What is the pressure at the bottom of the flask?

[NasuSama]

Homework Statement

Liquid 1 (density $ρ_{1}$ = 8290 kg/m³) is poured into a large open cylinder to a depth of $d_{1}$ = 85.9 cm. Liquid 2 (density $ρ_{2}$ = 5695 kg/m³) is then poured on top of liquid 1 to a depth of $d_{2}$ = 70.3 cm. Then liquid 3 (density $ρ_{3}$ = 2933 kg/m³) is poured on top of liquid 2 to a depth of $d_{3}$ = 66.9 cm. Assume the liquids are immiscible (do not mix at all), so the total depth of the fluid is $d_{TOT}$ = 223.1 cm. Find P, the pressure at the bottom of the flask.

Homework Equations

I would assume that it's this formula, the Pascal's principle...

$\Delta P = \rho g(\Delta h)$

The Attempt at a Solution

I combined all the values altogether to obtain the pressure, but it's incorrect. I've heard that someone said that the pressure at the bottom will be lower after adding the liquids on top. I am not sure how to show this. I can only think that Pascal's principle is the only formula to start.

 

[NasuSama]

I am totally incorrect for this equation...

$P = \rho_{3}d_{3}g - (\rho_{2}d_{2}g - \rho_{1}d_{1}g)$

 

[Chestermiller]

I am totally incorrect for this equation...

$P = \rho_{3}d_{3}g - (\rho_{2}d_{2}g - \rho_{1}d_{1}g)$

Hi again. The contributions of the three fluids add together to give the pressure at the bottom. All the minus signs in your equation should be plus signs.

 

[NasuSama]

Sorry for triple post. I do not know how this problem is approached.
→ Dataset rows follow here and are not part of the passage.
(* ===== verification/WebFilter.v ===== *)
(** * The web filter.

    Models [engine/src/net/filter.rs]: the rules of a [webfilter] file and the
    decision on a request, with the matcher of patterns that have no wildcard
    but the star.  A text is the list of its characters.  Removing headers from a response is
    a call into the header map of [hyper] and not modelled. *)

From stdpp Require Import strings list.
From S2P Require Import Prelude.
From S2P Require Import Glob.
From S2P Require Import Rules.
From S2P Require Import SandboxLayers.
Open Scope Z_scope.

(** ** Patterns *)

Record StarGlob : Type := MkStarGlob { segs : list (list Z); anchor_start : bool; anchor_end : bool }.

Definition ends_with (c : char) (s : text) : bool := match last s with Some x => x =? c | None => false end.

Definition star_new (pat : text) : StarGlob :=
  let low := lower pat in
  MkStarGlob (filter (λ s, s ≠ []) (split_on STAR low)) (negb (starts_with STAR low)) (negb (ends_with STAR low)).

(** [str::find]: the first place of [needle] *)
Fixpoint is_prefix (needle hay : text) : bool :=
  match needle, hay with
  | [], _ => true
  | c :: needle, x :: hay => (c =? x) && is_prefix needle hay
  | _, [] => false
  end.
Fixpoint find_sub (needle hay : text) : option nat :=
  if is_prefix needle hay then Some O
  else match hay with [] => None | _ :: hay => S <$> find_sub needle hay end.

Definition is_suffix (needle hay : text) : bool := is_prefix (rev needle) (rev hay).

(** The loop of [matches] over the segments; [first] is [i == 0]. *)
Fixpoint walk_segs (anchored first : bool) (l : list (list Z)) (from : text) : bool :=
  match l with
  | [] => true
  | seg :: l =>
      match find_sub seg from with
      | None => false
      | Some idx =>
          if first && anchored && negb (idx =? 0)%nat then false
          else walk_segs anchored false l (drop (idx + length seg) from)
      end
  end.

Definition star_matches (g : StarGlob) (hay : text) : bool :=
  let hay := lower hay in
  match segs g with
  | [] => true
  | _ =>
      if walk_segs (anchor_start g) true (segs g) hay then
        if anchor_end g then match last (segs g) with Some l => is_suffix l hay | None => true end else true
      else false
  end.

(** ** Rules *)

Inductive WebRule : Type :=
| BlockUrl (g : StarGlob)
| BlockHost (g : StarGlob)
| StripHeader (name : text).

(** [split_once(char::is_whitespace)] *)
Fixpoint split_space (s : text) : option (text * text) :=
  match s with
  | [] => None
  | c :: s => if is_whitespace c then Some ([], s) else '(a, b) ← split_space s; Some (c :: a, b)
  end.

Definition web_rule (line : text) : option WebRule :=
  let line := trim line in
  if is_empty line || starts_with (chr "#") line then None
  else match split_space line with
       | None => None
       | Some (kind, arg) =>
           let arg := trim arg in
           if is_empty arg then None
           else if text_eqb kind (str "block") then Some (BlockUrl (star_new arg))
           else if text_eqb kind (str "block-host") then Some (BlockHost (star_new arg))
           else if text_eqb kind (str "strip-header") then Some (StripHeader (lower arg))
           else None
       end.

(** [Filter::parse], and [Filter::load] with the file where it can be read *)
Definition filter_parse (s : text) : list WebRule := omap web_rule (lines s).
Definition filter_load (file : option text) : list WebRule :=
  match file with Some s => filter_parse s | None => [] end.

Inductive Decision : Type := Pass | Block.

Fixpoint filter_decide (rules : list WebRule) (url host : text) : Decision :=
  match rules with
  | [] => Pass
  | BlockUrl g :: rules => if star_matches g url then Block else filter_decide rules url host
  | BlockHost g :: rules => if star_matches g host then Block else filter_decide rules url host
  | StripHeader _ :: rules => filter_decide rules url host
  end.

(** ** What a pattern stands for *)

(** Case aside: a star is any text, every other character itself. *)
Inductive star_lang : text → text → Prop :=
| star_nil : star_lang [] []
| star_char c p s : c ≠ STAR → star_lang p s → star_lang (c :: p) (c :: s)
| star_stop p s : star_lang p s → star_lang (STAR :: p) s
| star_more p c s : star_lang (STAR :: p) s → star_lang (STAR :: p) (c :: s).

(** ** Texts and places *)

Lemma is_prefix_spec needle hay : is_prefix needle hay = true ↔ ∃ t, hay = needle ++ t.
Proof.
  revert hay. induction needle as [|c needle IH]; intros hay; cbn; [split; [by exists hay | done]|].
  destruct hay as [|x hay]; [split; [done | by intros [t [=]]]|]. rewrite andb_true_iff, IH, Z.eqb_eq. split.
  - intros [-> [t ->]]. by exists t.
  - intros [t [= -> ->]]. split; [done | by exists t].
Qed.

Lemma is_suffix_spec needle hay : is_suffix needle hay = true ↔ needle `suffix_of` hay.
Proof.
  unfold is_suffix. rewrite is_prefix_spec. split.
  - intros [t H]. exists (rev t). rewrite <- (rev_involutive hay), H, rev_app_distr. by rewrite rev_involutive.
  - intros [t ->]. exists (rev t). by rewrite rev_app_distr.
Qed.

Lemma find_sub_some needle hay n :
  find_sub needle hay = Some n → ∃ g t, hay = g ++ needle ++ t ∧ length g = n.
Proof.
  revert n. induction hay as [|x hay IH]; intros n; cbn [find_sub].
  - destruct (is_prefix needle []) eqn:E; [|done]. intros [= <-]. apply is_prefix_spec in E as [t Ht]. by exists [], t.
  - destruct (is_prefix needle (x :: hay)) eqn:E.
    + intros [= <-]. apply is_prefix_spec in E as [t Ht]. by exists [], t.
    + intros (m & Hm & ->)%fmap_Some. destruct (IH m Hm) as (g & t & -> & <-). by exists (x :: g), t.
Qed.

Lemma suffix_shorter (l1 l2 l3 : list Z) :
  l1 `suffix_of` l3 → l2 `suffix_of` l3 → (length l1 ≤ length l2)%nat → l1 `suffix_of` l2.
Proof.
  intros H1 H2 Hl. destruct (suffix_weak_total l1 l2 l3 H1 H2) as [H|H]; [done|]. by rewrite (suffix_length_eq l2 l1).
Qed.

(** The first place comes before every other. *)
Lemma find_sub_first needle g t :
  ∃ g' t', find_sub needle (g ++ needle ++ t) = Some (length g') ∧ g ++ needle ++ t = g' ++ needle ++ t' ∧ t `suffix_of` t'.
Proof.
  induction g as [|x g IH].
  - exists [], t. cbn. assert (is_prefix needle (needle ++ t) = true) as E by (apply is_prefix_spec; by exists t).
    destruct (needle ++ t) eqn:En; cbn [find_sub]; rewrite E; by rewrite ?En.
  - destruct IH as (g' & t' & H1 & H2 & H3). cbn [app]. cbn [find_sub].
    destruct (is_prefix needle (x :: g ++ needle ++ t)) eqn:E.
    + apply is_prefix_spec in E as [t2 E]. exists [], t2. split_and!; [done | done|].
      assert (suffix t (needle ++ t2)) as Hs by (rewrite <- E; exists (x :: g ++ needle); cbn; by rewrite <- app_assoc).
      assert (suffix t2 (needle ++ t2)) as Hs2 by (by exists needle).
      assert (length t ≤ length t2)%nat as Hl by (apply (f_equal length) in E; cbn in E; rewrite !length_app in E; lia).
      by apply (suffix_shorter t t2 (needle ++ t2)).
    + exists (x :: g'), t'. rewrite H1, H2. done.
Qed.

(** ** The language by segments *)

(** The segments after a star: each somewhere after the one before, the last at
    the end *)
Fixpoint after_star (l : list (list Z)) (s : text) : Prop :=
  match l with
  | [] => False
  | [x] => x `suffix_of` s
  | x :: l => ∃ g t, s = g ++ x ++ t ∧ after_star l t
  end.

Lemma split_on_ne sep s : split_on sep s ≠ [].
Proof. destruct s; cbn; repeat case_match; done. Qed.

Lemma star_lang_char c p s : c ≠ STAR → star_lang (c :: p) s ↔ ∃ t, s = c :: t ∧ star_lang p t.
Proof. intros Hc. split; [inversion 1; subst; naive_solver | intros (t & -> & H); by constructor]. Qed.
Lemma star_lang_star p s : star_lang (STAR :: p) s ↔ ∃ g t, s = g ++ t ∧ star_lang p t.
Proof.
  split.
  - remember (STAR :: p) as q eqn:E. induction 1 as [| |q s H _|q c s H IH]; simplify_eq; [by exists [], s|].
    destruct (IH eq_refl) as (g & t & -> & Ht). by exists (c :: g), t.
  - intros (g & t & -> & H). induction g as [|c g IH]; [by constructor | by constructor].
Qed.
I have heard that someone said that the pressure at the bottom must be lower after the liquids are added to the top, but I still don't get how to show this by formula.

 

[NasuSama]

Hi again. The contributions of the three fluids add together to give the pressure at the bottom. All the minus signs in your equation should be plus signs.

Then, I have...

$Total = \rho_{1}d_{1}g + \rho_{2}d_{2}g + \rho_{3}d_{3}g$

However, that is not the pressure at the bottom. It's the pressure of the whole liquids, but not at the bottom.

 

[Chestermiller]

Then, I have...

$Total = \rho_{1}d_{1}g + \rho_{2}d_{2}g + \rho_{3}d_{3}g$

However, that is not the pressure at the bottom. It's the pressure of the whole liquids, but not at the bottom.
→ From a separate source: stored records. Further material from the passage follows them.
(* ===== verification/NetNames.v ===== *)
(** * Addresses and names of a box.

    Models [engine/src/net/subnet.rs] (the addresses of a box's network), the
    name server of [engine/src/net/dns.rs], the lease decision of
    [engine/src/net/dhcp.rs] and the host a connection is judged by
    ([handle_conn] of [engine/src/net/dispatch.rs]), composed with the
    connection gate.  The [domain] and [dhcproto] crates, which read and write
    packets, are parameters. *)

From stdpp Require Import gmap strings list pretty.
From S2P Require Import Prelude.
From S2P Require Import Glob.
From S2P Require Import Rules.
From S2P Require Import RuleGates.
Import Net.
Open Scope Z_scope.

(** ** Addresses *)

Definition addr : Type := Z * Z * Z * Z.
Definition as_u8 (z : Z) : Z := z mod 256.
Definition CLASS_E_PREFIX : Z := 240.

(** [BoxSubnet]; [new] panics on an id of more than 12 bits *)
Record BoxSubnet : Type := MkSubnet { sub_id : Z }.
Definition subnet_new (id : Z) : option BoxSubnet := if id <? 4096 then Some (MkSubnet id) else None.

Definition octets_prefix (s : BoxSubnet) : Z * Z :=
  let hi := Z.land (as_u8 (Z.shiftr (sub_id s) 8)) 15 in
  let lo := as_u8 (Z.land (sub_id s) 255) in
  (Z.lor CLASS_E_PREFIX hi, lo).
Definition gateway_ip (s : BoxSubnet) : addr := let '(a, b) := octets_prefix s in (a, b, 0, 1).
Definition box_ip (s : BoxSubnet) : addr := let '(a, b) := octets_prefix s in (a, b, 0, 2).
Definition netmask : addr := (255, 255, 0, 0).

(** [off] is below [2 ^ 32]: [idx] is below 65279. *)
Definition synth_ip (s : BoxSubnet) (idx : Z) : option addr :=
  if 65279 <=? idx then None
  else
    let off := idx + 256 in
    let '(a, b) := octets_prefix s in
    Some (a, b, as_u8 (Z.shiftr off 8), as_u8 (Z.land off 255)).

(** The fixed network of every box: [box_subnet] *)
Definition BOX_SUBNET_ID : Z := 1.

(** ** The name server *)

Record Dns : Type := MkDns { by_domain : gmap text addr; by_ip : gmap addr text; dns_next : Z }.
Definition dns_new : Dns := MkDns ∅ ∅ 0.

(** [trim_end_matches] of a dot, then lower case *)
Definition DOT : char := 46.
Fixpoint trim_dots (s : text) : text := match s with c :: s' => if c =? DOT then trim_dots s' else s | [] => [] end.
Definition domain_key (host : text) : text := lower (rev (trim_dots (rev host))).

Definition alloc_for (sub : BoxSubnet) (host : text) (g : Dns) : Dns * option addr :=
  let host := domain_key host in
  match by_domain g !! host with
  | Some ip => (g, Some ip)
  | None =>
      match synth_ip sub (dns_next g) with
      | None => (g, None)
      | Some ip => (MkDns (<[host := ip]> (by_domain g)) (<[ip := host]> (by_ip g)) (dns_next g + 1), Some ip)
      end
  end.

Definition host_for_ip (ip : addr) (g : Dns) : option text := by_ip g !! ip.

(** [handle]: a message of the [domain] crate, its first question, and the
    builder of an answer *)
Inductive Rtype : Type := RA | RAAAA | ROther (n : Z).
Inductive Rcode : Type := NOERROR | SERVFAIL.

Section Handle.
Context {Msg Builder : Type}.
Variable from_slice : list Z → option Msg.
Variable first_question : Msg → option (text * Rtype).
Variable start_answer : Msg → Rcode → option Builder.
Variable push_a : Builder → text → Z → addr → option Builder.
Variable finish : Builder → list Z.

Definition dns_handle (sub : BoxSubnet) (raw : list Z) (g : Dns) : Dns * option (list Z) :=
  match from_slice raw with
  | None => (g, None)
  | Some msg =>
      match first_question msg with
      | None => (g, None)
      | Some (qname, qtype) =>
          match start_answer msg NOERROR with
          | None => (g, None)
          | Some builder =>
              match qtype with
              | RA =>
                  match alloc_for sub qname g with
                  | (g, Some ip) =>
                      match push_a builder qname 30 ip with
                      | None => (g, None)
                      | Some builder => (g, Some (finish builder))
                      end
                  | (g, None) => (g, Some (finish builder))
                  end
              | RAAAA => (g, Some (finish builder))
              | ROther _ =>
                  match start_answer msg SERVFAIL with
                  | None => (g, None)
                  | Some b => (g, Some (finish b))
                  end
              end
          end
      end
  end.

(** The packets a box sends to its name server, one after the other *)
Definition dns_run (sub : BoxSubnet) (raws : list (list Z)) (g : Dns) : Dns :=
  foldl (λ g raw, fst (dns_handle sub raw g)) g raws.

(** What the answers have told the box so far *)
Inductive told (sub : BoxSubnet) : list (list Z) → text → addr → Prop :=
| told_here raws raw qname builder builder' msg ip :
    from_slice raw = Some msg → first_question msg = Some (qname, RA) →
    start_answer msg NOERROR = Some builder →
    snd (alloc_for sub qname (dns_run sub raws dns_new)) = Some ip →
    push_a builder qname 30 ip = Some builder' →
    told sub (raws ++ [raw]) qname ip
| told_later raws raw qname ip : told sub raws qname ip → told sub (raws ++ [raw]) qname ip.
End Handle.

(** ** The lease *)

Inductive MessageType : Type := Discover | Offer | Request | Ack | Release | Decline | MtOther (n : Z).
Inductive Opcode : Type := BootRequest | BootReply | OpOther (n : Z).

(** The fields of a message the server reads or sets *)
Record DhcpMsg : Type := MkDhcp {
  opcode : Opcode; htype : Z; xid : Z; flags : Z; chaddr : list Z; yiaddr : addr; siaddr : addr;
  msg_type : option MessageType; server_id : option addr; lease_time : option Z; subnet_mask : option addr;
  router : option (list addr); dns_servers : option (list addr) }.

(** [reply], before it is encoded *)
Definition dhcp_reply (sub : BoxSubnet) (req : DhcpMsg) (mt : MessageType) : DhcpMsg :=
  MkDhcp BootReply (htype req) (xid req) (flags req) (chaddr req) (box_ip sub) (gateway_ip sub)
    (Some mt) (Some (gateway_ip sub)) (Some 86400) (Some netmask) (Some [gateway_ip sub]) (Some [gateway_ip sub]).

Section Lease.
Variable decode : list Z → option DhcpMsg.
Variable encode : DhcpMsg → option (list Z).

(** [None] is a packet that cannot be read or written. *)
Definition dhcp_handle (sub : BoxSubnet) (raw : list Z) : option (option (list Z)) :=
  req ← decode raw;
  match opcode req with
  | BootRequest =>
      match from_option id Discover (msg_type req) with
      | Discover => out ← encode (dhcp_reply sub req Offer); Some (Some out)
      | Request => out ← encode (dhcp_reply sub req Ack); Some (Some out)
      | _ => Some None
      end
  | _ => Some None
  end.

(** Every answer leases the box's one address, from the gateway, to the client
    and the exchange that asked. *)
Lemma lease_answer sub raw out :
  dhcp_handle sub raw = Some (Some out) →
  ∃ req mt, decode raw = Some req ∧ opcode req = BootRequest ∧ encode (dhcp_reply sub req mt) = Some out
    ∧ mt = match msg_type req with Some Request => Ack | _ => Offer end.
Proof.
  unfold dhcp_handle. destruct (decode raw) as [req|]; [cbn|done]. destruct (opcode req) eqn:Eo; [|done..].
  destruct (msg_type req) as [[]|] eqn:Em; cbn; try done; intros (o & He & [= <-])%bind_Some; eexists req, _; (split_and!; [done | done | exact He | by rewrite Em]).
Qed.
End Lease.

(** ** Connections *)

(** [ipv4] *)
Definition ipv4 (ip : addr) : text :=
  let '(a, b, c, d) := ip in
  str (pretty (Z.to_N a)) ++ [DOT] ++ str (pretty (Z.to_N b)) ++ [DOT] ++ str (pretty (Z.to_N c)) ++ [DOT]
  ++ str (pretty (Z.to_N d)).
Yes, it is the pressure at the bottom, over and above atmospheric pressure. What make you think it is not? How do you define the term "the pressure of the whole liquids?"

 

[NasuSama]

Yes, it is the pressure at the bottom, over and above atmospheric pressure. What make you think it is not? How do you define the term "the pressure of the whole liquids?"

I don't know.

Here is the answer I have. It's 1.28 * 10^(5) Pa, which is the previous answer I have. Did you get that answer with your calculator?

 

[Chestermiller]

I don't know.

Here is the answer I have. It's 1.28 * 10^(5) Pa, which is the previous answer I have. Did you get that answer with your calculator?

Yes. This is the same answer I get for the gage pressure (the pressure over and above atmospheric pressure ) on the bottom. The atmospheric pressure is 1 * 10 ^5 Pa. So the total absolute pressure on the bottom is 2.28 * 10^5 Pa.